= Patribotics =

Blog of Louise Mensch

Patribotics was the blog of British-American blogger, novelist and ex-politician Louise Mensch. The blog was launched in January 2017. In addition to hosting articles by Mensch, the site has occasionally hosted articles by Laurelai Bailey, and articles jointly written by Mensch and Claude Taylor, a former official in Bill Clinton’s White House.

Although some of the reports in Patribotics have been later confirmed by major mainstream news outlets, the blog was controversial and considered to be a collection of conspiracy theories. The blog has not had any new posts since 2020 and is no longer accessible.

==Inception==

Louise Mensch, a former British MP who moved from England to the U.S. in 2012, launched Patribotics in January 2017, after stepping down as writer and manager of the news, opinion, and commentary site Heat Street, which she had co-launched in February 2016.

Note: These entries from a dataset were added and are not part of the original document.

(** the parent directory of a path *)
Definition parent (p : list string) : list string := take (length p - 1) p.

(** a directory is there: the root of relative paths always is *)
Definition is_dir (t : gmap (list string) fnode) (p : list string) : bool :=
  match p with
  | [] => true
  | _ => match t !! p with Some FDir => true | _ => false end
  end.

(** [with open(filepath, 'wb') as f: f.write(content)]: the directory must
    be there and the name must not be a directory's. *)
Definition write_file (p : list string) (data : string) : M unit :=
  j ← get;
  if is_dir (fs j) (parent p) && negb (is_dir (fs j) p)
  then modify (fun j => emit (EvWrite p data) (set_fs <[p := FFile data]> j))
  else raise OSError.

Section Resolver.

Context {E : Env}.

(** [self.session.get(url, timeout=15, verify=False)] *)
Definition http_get (u : string) : M Response :=
  j ← get;
  modify (emit (EvGet u));;
  match session_get (length (requests j)) u with
  | Some r => ret r
  | None => raise RequestError
  end.

Definition _save_resource (url content content_type : string) : M (option string) :=
  j ← get;
  match resource_cache j !! url with
  | Some p => ret (Some p)
  | None =>
      if negb (Py.truthy content) then ret None
      else
        filename ← lift (_generate_filename url content_type);
        let filepath := assets_dir j ++ [filename] in
        write_file filepath content;;
        let rel_path := "assets/" +:+ filename in
        modify (set_cache <[url := rel_path]>);;
        ret (Some rel_path)
  end.

(** [not url or url.startswith('data:') or url.startswith('blob:') or
    url.startswith('#')] *)
Definition not_fetchable (url : string) : bool :=
  negb (Py.truthy url) || Py.startswith "data:" url
  || Py.startswith "blob:" url || Py.startswith "#" url.

Definition _download_fallback (url : string) : M (option string) :=
  j ← get;
  match resource_cache j !! url with
  | Some p => ret (Some p)
  | None =>
      if not_fetchable url then ret (Some url)
      else
        try_except
          (response ← http_get url;
           if status_code response =? 200 then
             _save_resource url (content response) (resp_content_type response)
           else ret None)
          (ret None)
  end.

(** [base or self.base_url] *)
Definition base_or (base : option string) (j : Job) : string :=
  match base with
  | Some b => if Py.truthy b then b else base_url j
  | None => base_url j
  end.

(** [urljoin(base, url)] as the code calls it *)
Definition join (base url : string) : M string :=
  match urljoin base url with
  | Some abs_url => ret abs_url
  | None => raise ValueError
  end.

Definition _get_resource (url : string) (base : option string) : M (option string) :=
  if not_fetchable url then ret (Some url)
  else
    j ← get;
    abs_url ← join (base_or base j) url;
    match resource_cache j !! abs_url with
    | Some p => ret (Some p)
    | None =>
        match network_resources j !! abs_url with
        | Some res => _save_resource abs_url (body res) (content_type res)
        | None =>
            local_path ← _download_fallback abs_url;
            match local_path with
            | Some p => if Py.truthy p then ret (Some p) else ret (Some url)
            | None => ret (Some url)
            end
        end
    end.

End Resolver.

(* ===================================================================== *)
(** * Runs of the resolver *)
(* ===================================================================== *)

Global Instance message_eq_dec : EqDecision message.
Proof. solve_decision. Defined.

Global Instance event_eq_dec : EqDecision event.
Proof. solve_decision. Defined.

Global Instance fnode_eq_dec : EqDecision fnode.
Proof. solve_decision. Defined.

(** The job after [_save_resource] has written [data] for [u] under the
    name [f]. *)
Definition stored (u f data : string) (j : Job) : Job :=
  set_cache <[u := "assets/" +:+ f]>
    (emit (EvWrite (assets_dir j ++ [f]) data)
       (set_fs <[assets_dir j ++ [f] := FFile data]> j)).

(** The file [f] can be written into the assets directory. *)
Definition writable (j : Job) (f : string) : bool :=
  is_dir (fs j) (parent (assets_dir j ++ [f]))
  && negb (is_dir (fs j) (assets_dir j ++ [f])).

(** [j'] continues [j]: the trace grows, what the cache holds stays, no
    request is sent for a URL the cache held, and every cache entry gained is
    matched by one file written. *)
Definition extends (j j' : Job) : Prop :=
  exists evs,
    trace j' = trace j ++ evs
    /\ resource_cache j ⊆ resource_cache j'
    /\ (forall u, EvGet u ∈ evs -> resource_cache j !! u = None)
    /\ size (resource_cache j') =
       (size (resource_cache j) + length (List.filter is_write evs))%nat
    /\ network_resources j' = network_resources j
    /\ base_url j' = base_url j
    /\ assets_dir j' = assets_dir j.
(** C7 fails as stated: the transaction [0xb2] carries 2^53 + 1 wei and the
    receipt stored for it has a total of 2^53. *)
Lemma total_differs_from_value :
  let r := processPurchases Sample.node Sample.abi [Sample.logOf "0xb2" 500001] initial in
  getTransaction Sample.node "0xb2" = Ok (Some Sample.txB) /\
  Transaction.value Sample.txB = pretty (2 ^ 53 + 1)%N /\
  r.1 = Ok tt /\
  total <$> STOREFRONT_PURCHASES r.2 !! "0xb2" = Some (Int (2 ^ 53)) /\
  total <$> STOREFRONT_PURCHASES r.2 !! "0xb2" <> Some (Int (2 ^ 53 + 1)).
Proof. vm_compute. repeat split. discriminate. Qed.

(** C5 fails as stated: a log whose first topic is not the one of
    [ItemPurchased] and whose data reads as a purchase is decoded without
    error and its receipt is stored. *)
Lemma foreign_topic_is_stored :
  let log := Sample.foreign "0xa1" 8 in
  let r := processPurchases Sample.library Sample.abi [log] initial in
  Log.topics log = ["0xItemUpdated"] /\
  filter_topics (PURCHASE_FILTER Sample.library Sample.storefront) = [Some "0xtopic"] /\
  r.1 = Ok tt /\
  STOREFRONT_PURCHASES r.2 !! "0xa1"
  = Some {| from := "0xA"; item := "sneakers"; quantity := Int 2; total := Int 300;
            transactionId := "0xa1" |}.
Proof. vm_compute. repeat split. Qed.

Lemma decode_failure_propagated_witness :
  let s1 := (processPurchases Sample.library Sample.abi [Sample.logOf "0xa1" 8] initial).2 in
  decodeLog Sample.library (ITEM_PURCHASED_ABI_INPUT Sample.abi)
    (Log.data (Sample.garbled "0xb2" 9)) (Log.topics (Sample.garbled "0xb2" 9))
    = Throw (Failure "cannot decode") /\
  processPurchases Sample.library Sample.abi [Sample.logOf "0xa1" 8] initial = (Ok tt, s1) /\
  processPurchases Sample.library Sample.abi
    ([Sample.logOf "0xa1" 8] ++ Sample.garbled "0xb2" 9 :: [Sample.logOf "0xb2" 10]) initial
    = (Throw (Failure "cannot decode"), s1) /\
  STOREFRONT_PURCHASES s1 !! "0xb2" = None.
Proof.
  intros s1.
  assert (H1 : decodeLog Sample.library (ITEM_PURCHASED_ABI_INPUT Sample.abi)
    (Log.data (Sample.garbled "0xb2" 9)) (Log.topics (Sample.garbled "0xb2" 9))
    = Throw (Failure "cannot decode")) by reflexivity.
  assert (H2 : processPurchases Sample.library Sample.abi [Sample.logOf "0xa1" 8] initial
    = (Ok tt, s1)) by (vm_compute; reflexivity).
  split; [exact H1|]. split; [exact H2|].
  split; [|vm_compute; reflexivity].
  exact (proj1 (proj2 (decode_failure_propagated Sample.library Sample.abi
    [Sample.logOf "0xa1" 8] [Sample.logOf "0xb2" 10] (Sample.garbled "0xb2" 9)
    (Failure "cannot decode") initial s1 H1 H2))).
Defined.

Lemma lookup_failure_aborts_witness :
  decodeLog Sample.node (ITEM_PURCHASED_ABI_INPUT Sample.abi)
    (Log.data (Sample.logOf "0xdead" 7)) (Log.topics (Sample.logOf "0xdead" 7))
    = Ok Sample.purchased /\
  lookupFails Sample.node (Sample.logOf "0xdead" 7) TypeError /\
  processPurchases Sample.node Sample.abi [] initial = (Ok tt, initial) /\
  processPurchases Sample.node Sample.abi
    ([] ++ Sample.logOf "0xdead" 7 :: [Sample.logOf "0xa1" 8]) initial
    = (Throw TypeError,
       {| STOREFRONT_PURCHASES := ∅; console := [];
          requests := [] ++ [ReqGetTransaction "0xdead"] |}).
Proof.
  assert (H1 : decodeLog Sample.node (ITEM_PURCHASED_ABI_INPUT Sample.abi)
    (Log.data (Sample.logOf "0xdead" 7)) (Log.topics (Sample.logOf "0xdead" 7))
    = Ok Sample.purchased) by reflexivity.
  assert (H2 : lookupFails Sample.node (Sample.logOf "0xdead" 7) TypeError)
    by (right; split; reflexivity).
  assert (H3 : processPurchases Sample.node Sample.abi [] initial = (Ok tt, initial))
    by reflexivity.
  split; [exact H1|]. split; [exact H2|]. split; [exact H3|].
  exact (proj1 (lookup_failure_aborts Sample.node Sample.abi Sample.storefront
    [] [Sample.logOf "0xa1" 8] (Sample.logOf "0xdead" 7) Sample.purchased TypeError
    initial initial H1 H2 H3)).
Defined.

In February 2017, Mensch told The Guardian that she moved from writing for Heat Street to her own blog site because she prefers the freedom of self-publishing; she stated, "I didn't want to be subject to an editing process. Editors would ask: who are your sources? And I can't tell them." She said that she has been able to cultivate sources in the intelligence community because of her staunch advocacy of US and UK intelligence agencies following former NSA contractor Edward Snowden's revelations about mass surveillance.

==Reception==

Mensch's inaugural post on Patribotics, titled "Dear Mr. Putin, Let’s Play Chess", was described by James Wolcott in Vanity Fair as a "must-read primer" on the Trump-Russia situation and "prescient as hell".

Mensch's February 14, 2017 article in Patribotics, which elaborated her theory that the 2016 Anthony Weiner sexting scandal was a hoax perpetrated by Russian-led hackers who also planted Hillary Clinton's emails on Anthony Weiner's laptop, was criticized by several journalists and commentators as conspiracy theory.

Several news outlets and journalists, including Keith Olbermann, have cited Mensch's Trump-Russia Patribiotics articles as credible and informed speculation. Some reviewers, including Vox, Slate and The New Republic, have asserted that Patribotics articles overall are conspiracy theories.